Erythropoiesis is the process in which new erythrocytes are produced, which takes about seven days. Erythrocytes are continuously produced in the red bone marrow of large bones at a rate of about 2 million cells per second in a healthy adult. Erythrocytes differentiate from erythropoietic bone marrow cells, a type of hemopoietic stem cell found in the bone marrow. Unlike mature RBCs, bone marrow cells contain a nucleus. In the embryo, the liver is the main site of red blood cell production and bears similar types of stem cells at this stage of development.

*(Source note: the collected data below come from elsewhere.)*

(** C9. On a POST with the secret configured, a body that is absent,
    [null] or the empty string is read as the empty object and answered
    400 with the missing-[contents] error; and the invalid-JSON answer is
    given only to a non-empty body that fails to parse. *)
Theorem empty_body_is_missing_contents :
  (forall (e : Event) (w : World),
      httpMethod e = str "POST" ->
      key_missing (GEMINI_API_KEY w) = false ->
      body e = BodyUndefined \/ body e = BodyNull \/ body e = BodyString [] ->
      JSON_parse (body_or_empty_object (body e)) = Some (JObject [])
      /\ handler e w
         = (Ok (mk_response 400 (corsHeaders [])
                  (Some (error_body (qstr "Request must include 'contents' array")))), []))
  /\
  (forall (e : Event) (w : World),
      fst (handler e w)
      = Ok (mk_response 400 (corsHeaders []) (Some (error_body (str "Invalid JSON body")))) ->
      exists s, body e = BodyString s /\ s <> [] /\ JSON_parse s = None).
Proof.
  split.
  - intros e w Hm Hk Hb.
    assert (Hp : body_or_empty_object (body e) = str "{}")
      by (destruct Hb as [-> | [-> | ->]]; reflexivity).
    rewrite (handler_post _ _ Hm), Hk, Hp. split; reflexivity.
  - intros e w.
    destruct (jsstring_eqb (httpMethod e) (str "POST")) eqn:Hm.
    + apply jsstring_eqb_spec in Hm. rewrite (handler_post _ _ Hm).
      destruct (key_missing (GEMINI_API_KEY w)); [discriminate|].
      destruct (JSON_parse (body_or_empty_object (body e))) as [payload|] eqn:Hp.
      * intros H. destruct (forward_not_invalid_json _ _ H).
      * intros _. destruct (body e) as [| |s]; try discriminate Hp.
        destruct s as [|c s]; [discriminate Hp|].
        exists (c :: s). repeat split; [discriminate | exact Hp].
    + unfold handler. rewrite Hm.
      destruct (jsstring_eqb (httpMethod e) (str "OPTIONS")); [discriminate|].
      destruct (jsstring_eqb (httpMethod e) (str "GET")); [discriminate|].
      intros H. vm_compute in H. discriminate H.
Qed.

Lemma empty_body_is_missing_contents_witness :
  fst (handler (mk_event (str "POST") BodyNull) (sample_world (answer 200 "{}")))
  = Ok missing_contents_response
  /\ exists s, body (mk_event (str "POST") (BodyString (str "not json"))) = BodyString s
               /\ s <> [] /\ JSON_parse s = None.
Proof.
  split.
  - destruct (proj1 empty_body_is_missing_contents
                (mk_event (str "POST") BodyNull) (sample_world (answer 200 "{}"))
                eq_refl eq_refl (or_intror (or_introl eq_refl))) as [_ H].
    rewrite H. reflexivity.
  - apply (proj2 empty_body_is_missing_contents
             (mk_event (str "POST") (BodyString (str "not json")))
             (sample_world (answer 200 "{}"))).
    vm_compute. reflexivity.
Defined.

Erythropoiesis can be stimulated by the hormone erythropoietin, which is synthesized by the kidney in response to hypoxia (systemic oxygen deficiency). In the last stages of development, immature RBCs absorb iron, Vitamin B12, and folic acid. These dietary nutrients are necessary for the proper synthesis of hemoglobin (iron) and normal RBC development (B12 and folic acid). Deficiency of any of these nutrients may cause anemia, a condition in which there aren’t enough fully functional RBCs carrying oxygen in the bloodstream. Just before and after leaving the bone marrow, the developing cells are known as reticulocytes. These immature RBCs have shed their nuclei following initial differentiation. After 24 hours in the bloodstream, reticulocytes mature into functional RBCs.

Eryptosis

Eryptosis, a form of apoptosis (programmed cell death), is the aging and death of mature RBCs. As an RBC age, it undergoes changes in its plasma membrane that make it susceptible to selective recognition by macrophages and subsequent phagocytosis in the reticuloendothelial system (spleen, liver, and bone marrow). This process removes old and defective cells and continually purges the blood. Eryptosis normally occurs at the same rate as erythropoiesis, keeping the total circulating red blood cell count in a state of equilibrium. Many diseases that involve damage to RBCs (hemolytic anemias, sepsis, malaria, pernicious or nutritional anemias) or normal cellular processes that cause cellular damage (oxidative stress) may increase the rate of eryptosis. Conversely, erythropoietin and nitric oxide (a vasodilator) will inhibit eryptosis.

Following eryptosis, the hemoglobin content within the RBC is broken down and recirculated throughout the body. The heme components of hemoglobin are broken down into iron ions and a green bile pigment called biliverdin. The biliverdin is reduced to the yellow bile pigment bilirubin, which is released into the plasma and recirculated to the liver, then bound to albumin and stored in the gallbladder. The bilirubin is excreted through the digestive system in the form of bile, while some of the iron is released into the plasma to be recirculated back into the bone marrow by a carrier protein called transferrin.  This iron is then reused for erythropoiesis, but additional dietary iron is needed to support healthy RBC life cycles.